▶ What you will do:
Write out the stretch of lines below that begins at the line with "Definition ErrTooManyRequests (msg" and ends at the line with "match e with AsValidation", including both, exactly as given and nothing more.
»»
(* ===== verification/Errors.v ===== *)
(** Errors of the framework (errors.go): the structured errors handlers return,
    the error chains of the standard library, and the response each error is
    turned into (the decision part of server.go's [defaultErrorHandler]). *)
From S2P Require Import Prelude GoStrings.

(** * Data *)

(** A dynamically typed value ([any]): strings, integers and booleans, and
    values of other types by type name and identity. *)
Inductive any : Type :=
  | AnyString (s : string)
  | AnyInt (z : Z)
  | AnyBool (b : bool)
  | AnyOther (type : string) (id : Z).

Record ValidationError : Type := {
  ve_Field : string;
  ve_Tag : string;
  ve_Param : string;
  ve_Value : option any;
  ve_Message : string;
}.

(** [error]. [ErrorText] is an [errors.New] or sentinel error, [Wrapped] an
    error with its own text that unwraps to another ([fmt.Errorf] with [%w]),
    [Joined] an [errors.Join]. *)
Inductive error : Type :=
  | ErrorText (msg : string)
  | Wrapped (msg : string) (err : error)
  | Joined (errs : list error)
  | AsApp (e : AppError)
  | AsBind (Source : string) (Err : option error)
  | AsValidation (Errors : list ValidationError)
with AppError : Type :=
  | MkAppError (status : Z) (code message detail : string) (internal : option error).

Definition StatusCode (e : AppError) : Z := let 'MkAppError s _ _ _ _ := e in s.
Definition Code (e : AppError) : string := let 'MkAppError _ c _ _ _ := e in c.
Definition Message (e : AppError) : string := let 'MkAppError _ _ m _ _ := e in m.
Definition Detail (e : AppError) : string := let 'MkAppError _ _ _ d _ := e in d.
Definition Internal (e : AppError) : option error := let 'MkAppError _ _ _ _ i := e in i.

Definition ErrResponseAlreadyWritten : error := ErrorText "aarv: response already written".

Definition NewError (status : Z) (code message : string) : AppError :=
  MkAppError status code message "" None.
Definition WithDetail (detail : string) (e : AppError) : AppError :=
  MkAppError (StatusCode e) (Code e) (Message e) detail (Internal e).
Definition WithInternal (err : option error) (e : AppError) : AppError :=
  MkAppError (StatusCode e) (Code e) (Message e) (Detail e) err.

Definition ErrBadRequest (msg : string) : AppError := NewError 400 "bad_request" msg.
Definition ErrUnauthorized (msg : string) : AppError := NewError 401 "unauthorized" msg.
Definition ErrForbidden (msg : string) : AppError := NewError 403 "forbidden" msg.
Definition ErrNotFound (msg : string) : AppError := NewError 404 "not_found" msg.
Definition ErrMethodNotAllowed (msg : string) : AppError := NewError 405 "method_not_allowed" msg.
Definition ErrConflict (msg : string) : AppError := NewError 409 "conflict" msg.
Definition ErrPayloadTooLarge (msg : string) : AppError := NewError 413 "payload_too_large" msg.
Definition ErrUnprocessable (msg : string) : AppError := NewError 422 "validation_failed" msg.
Definition ErrTooManyRequests (msg : string) : AppError := NewError 429 "too_many_requests" msg.
Definition ErrInternal (err : option error) : AppError :=
  MkAppError 500 "internal_error" "Internal server error" "" err.
Definition ErrBadGateway (msg : string) : AppError := NewError 502 "bad_gateway" msg.
Definition ErrServiceUnavailable (msg : string) : AppError := NewError 503 "service_unavailable" msg.
Definition ErrGatewayTimeout (msg : string) : AppError := NewError 504 "gateway_timeout" msg.

(** [Error()]; [%v] of a nil error prints [<nil>]. *)
Fixpoint error_string (e : error) : string :=
  match e with
  | ErrorText msg => msg
  | Wrapped msg _ => msg
  | Joined errs => join (String "010" "") (map error_string errs)
  | AsApp (MkAppError _ _ message _ internal) =>
      match internal with
      | Some err => message +:+ ": " +:+ error_string err
      | None => message
      end
  | AsBind Source Err =>
      "bind error (" +:+ Source +:+ "): " +:+
        match Err with Some err => error_string err | None => "<nil>" end
  | AsValidation Errors => "validation failed: " +:+ itoa (Z.of_nat (length Errors)) +:+ " error(s)"
  end.

(** [errors.As]: the first error of the chain, depth first, the target type
    selects. *)
Section errors_as.
Context {T : Type} (target : error → option T).

Fixpoint errors_As (e : error) : option T :=
  match target e with
  | Some t => Some t
  | None =>
      match e with
      | Wrapped _ err => errors_As err
      | Joined errs =>
          (fix go (l : list error) : option T :=
             match l with
             | [] => None
             | err :: l' => match errors_As err with Some t => Some t | None => go l' end
             end) errs
      | AsApp (MkAppError _ _ _ _ (Some err)) => errors_As err
      | AsBind _ (Some err) => errors_As err
      | _ => None
      end
  end.
End errors_as.

Definition is_app (e : error) : option AppError :=
  match e with AsApp a => Some a | _ => None end.
Definition is_validation (e : error) : option (list ValidationError) :=
  match e with AsValidation l => Some l | _ => None end.
(** A [*BindError]: itself, as its message is what the response prints. *)
Definition is_bind (e : error) : option error :=
  match e with AsBind _ _ => Some e | _ => None end.

(** * The response to an error *)

(** What is handed to the codec: an [errorResponse], the map of a validation
    failure, or a value of the application. *)
Inductive payload : Type :=
  | PError (Error Message Detail RequestID : string)
  | PValidation (details : list ValidationError) (request_id : string)
  | PValue (v : any).

(** The status and payload [defaultErrorHandler] answers with, and whether it
    logs: validation failures first, then binding failures, then [AppError]s. *)
Definition error_response (err : error) (rid : string) : Z * payload * option string :=
  match errors_As is_validation err with
  | Some valErr => (422%Z, PValidation valErr rid, None)
  | None =>
      match errors_As is_bind err with
      | Some bindErr => (400%Z, PError "bad_request" (error_string bindErr) "" rid, None)
      | None =>
          match errors_As is_app err with
          | Some appErr =>
              (StatusCode appErr, PError (Code appErr) (Message appErr) (Detail appErr) rid,
               match Internal appErr with Some _ => Some "internal error" | None => None end)
          | None =>
              (500%Z, PError "internal_error" "Internal server error" "" rid,
               Some "unhandled error")
          end
      end
  end.

(** * Lemmas *)

(** The errors reachable from one by unwrapping, depth first. *)
Fixpoint chain (e : error) : list error :=
  e ::
  match e with
  | Wrapped _ err => chain err
  | Joined errs => flat_map chain errs
  | AsApp (MkAppError _ _ _ _ (Some err)) => chain err
  | AsBind _ (Some err) => chain err
  | _ => []
  end.

(** Induction through the lists of joined errors. *)
Section error_induction.
Context (P : error → Prop).
Hypothesis HText : ∀ msg, P (ErrorText msg).
Hypothesis HWrapped : ∀ msg err, P err → P (Wrapped msg err).
Hypothesis HJoined : ∀ errs, Forall P errs → P (Joined errs).
Hypothesis HAppNone : ∀ s c m d, P (AsApp (MkAppError s c m d None)).
Hypothesis HAppSome : ∀ s c m d err, P err → P (AsApp (MkAppError s c m d (Some err))).
Hypothesis HBindNone : ∀ src, P (AsBind src None).
Hypothesis HBindSome : ∀ src err, P err → P (AsBind src (Some err)).
Hypothesis HValidation : ∀ l, P (AsValidation l).

Fixpoint error_induction (e : error) : P e :=
  match e with
  | ErrorText msg => HText msg
  | Wrapped msg err => HWrapped msg err (error_induction err)
  | Joined errs =>
      HJoined errs ((fix go (l : list error) : Forall P l :=
        match l with
        | [] => Forall_nil_2 _
        | err :: l' => Forall_cons_2 _ _ _ (error_induction err) (go l')
        end) errs)
  | AsApp (MkAppError s c m d (Some err)) => HAppSome s c m d err (error_induction err)
  | AsApp (MkAppError s c m d None) => HAppNone s c m d
  | AsBind src (Some err) => HBindSome src err (error_induction err)
  | AsBind src None => HBindNone src
  | AsValidation l => HValidation l
  end.
End error_induction.

(** [errors.As] finds the first error of the chain of the target type. *)
Lemma errors_As_chain {T} (target : error → option T) e :
  errors_As target e = head (omap target (chain e)).
Proof.
  induction e as [msg|msg err IH|errs IH|s c m d|s c m d err IH|src|src err IH|l]
    using error_induction; cbn [errors_As chain omap list_omap];
    match goal with |- context [target ?x] => destruct (target x) end; try done.
  clear -IH. induction IH as [|err errs Herr _ IHerrs]; [done|].
  cbn [flat_map]. rewrite omap_app, Herr, IHerrs.
  by destruct (omap target (chain err)).
Qed.

Lemma errors_As_None {T} (target : error → option T) e :
  errors_As target e = None ↔ Forall (λ x, target x = None) (chain e).
Proof.
  rewrite errors_As_chain. induction (chain e) as [|x l IH]; [by split|].
  cbn. destruct (target x) eqn:Hx; rewrite Forall_cons; [split; [done|intros []; congruence]|].
  rewrite IH. tauto.
Qed.

(** The first error of a list that a target type selects. *)
Definition first_of {T} (target : error → option T) (l : list error) (t : T) : Prop :=
  ∃ l1 x l2, l = l1 ++ x :: l2 ∧ target x = Some t ∧ Forall (λ y, target y = None) l1.

Lemma errors_As_Some {T} (target : error → option T) e t :
  errors_As target e = Some t ↔ first_of target (chain e) t.
Proof.
  rewrite errors_As_chain. unfold first_of. induction (chain e) as [|x l IH].
  { split; [done|]. by intros ([] & ? & ? & ? & _). }
  cbn. destruct (target x) as [t'|] eqn:Hx; cbn.
  - split; [intros [= ->]; by exists [], x, l|]. intros ([|y l1] & z & l2 & [= -> ->] & Hz & Hl); [congruence|].
    inversion Hl; congruence.
  - rewrite IH. split; [intros (l1 & z & l2 & -> & Hz & Hl); exists (x :: l1), z, l2; by repeat constructor|].
    intros ([|y l1] & z & l2 & [= -> ->] & Hz & Hl); [congruence|]. inversion Hl; subst. by exists l1, z, l2.
Qed.

(** * The response to an error *)

(** No error of the chain is a validation or a binding failure. *)
Definition no_request_failure (e : error) : Prop :=
  Forall (λ x, is_validation x = None ∧ is_bind x = None) (chain e).

Lemma no_request_failure_As e :
  no_request_failure e → errors_As is_validation e = None ∧ errors_As is_bind e = None.
Proof.
  intros Hf. split; apply errors_As_None; (eapply Forall_impl; [exact Hf|]); naive_solver.
Qed.


Definition two_app_errors : error :=
  Joined [Wrapped "while saving: " (AsApp (ErrConflict "taken")); AsApp (ErrNotFound "gone")].


(** Internal causes stay internal: two [AppError]s that differ only in what they
    wrap are answered alike, as long as they wrap no validation or binding
    failure. *)
Theorem internal_not_leaked a err1 err2 rid :
  no_request_failure err1 → no_request_failure err2 →
  error_response (AsApp (WithInternal (Some err1) a)) rid =
  error_response (AsApp (WithInternal (Some err2) a)) rid.
Proof.
  intros [Hv1 Hb1]%no_request_failure_As [Hv2 Hb2]%no_request_failure_As.
  unfold error_response. destruct a as [s c m d i]. cbn.
  rewrite Hv1, Hv2, Hb1, Hb2. done.
Qed.

Lemma internal_not_leaked_witness :
  no_request_failure (ErrorText "dial tcp: refused") ∧
  error_response (AsApp (ErrInternal (Some (ErrorText "dial tcp: refused")))) "r1" =
  error_response (AsApp (ErrInternal (Some (ErrorText "disk full")))) "r1".
Proof.
  assert (∀ msg, no_request_failure (ErrorText msg)) as Htext by by repeat constructor.
  split; [apply Htext|].
  exact (internal_not_leaked (ErrInternal None) (ErrorText "dial tcp: refused")
    (ErrorText "disk full") "r1" (Htext _) (Htext _)).
Defined.

(** An [AppError] that wraps a binding failure is answered 400 with the binding
    failure's text, not with its own status and message. *)
Example app_error_shadowed :
  error_response
    (AsApp (WithInternal (Some (AsBind "body" (Some (ErrorText "secret path"))))
      (ErrConflict "already exists"))) "" =
    (400%Z, PError "bad_request" "bind error (body): secret path" "" "", None).
Proof. done. Qed.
««
▶ Exercise solution:
Definition ErrTooManyRequests (msg : string) : AppError := NewError 429 "too_many_requests" msg.
Definition ErrInternal (err : option error) : AppError :=
  MkAppError 500 "internal_error" "Internal server error" "" err.
Definition ErrBadGateway (msg : string) : AppError := NewError 502 "bad_gateway" msg.
Definition ErrServiceUnavailable (msg : string) : AppError := NewError 503 "service_unavailable" msg.
Definition ErrGatewayTimeout (msg : string) : AppError := NewError 504 "gateway_timeout" msg.

(** [Error()]; [%v] of a nil error prints [<nil>]. *)
Fixpoint error_string (e : error) : string :=
  match e with
  | ErrorText msg => msg
  | Wrapped msg _ => msg
  | Joined errs => join (String "010" "") (map error_string errs)
  | AsApp (MkAppError _ _ message _ internal) =>
      match internal with
      | Some err => message +:+ ": " +:+ error_string err
      | None => message
      end
  | AsBind Source Err =>
      "bind error (" +:+ Source +:+ "): " +:+
        match Err with Some err => error_string err | None => "<nil>" end
  | AsValidation Errors => "validation failed: " +:+ itoa (Z.of_nat (length Errors)) +:+ " error(s)"
  end.

(** [errors.As]: the first error of the chain, depth first, the target type
    selects. *)
Section errors_as.
Context {T : Type} (target : error → option T).

Fixpoint errors_As (e : error) : option T :=
  match target e with
  | Some t => Some t
  | None =>
      match e with
      | Wrapped _ err => errors_As err
      | Joined errs =>
          (fix go (l : list error) : option T :=
             match l with
             | [] => None
             | err :: l' => match errors_As err with Some t => Some t | None => go l' end
             end) errs
      | AsApp (MkAppError _ _ _ _ (Some err)) => errors_As err
      | AsBind _ (Some err) => errors_As err
      | _ => None
      end
  end.
End errors_as.

Definition is_app (e : error) : option AppError :=
  match e with AsApp a => Some a | _ => None end.
Definition is_validation (e : error) : option (list ValidationError) :=
  match e with AsValidation l => Some l | _ => None end.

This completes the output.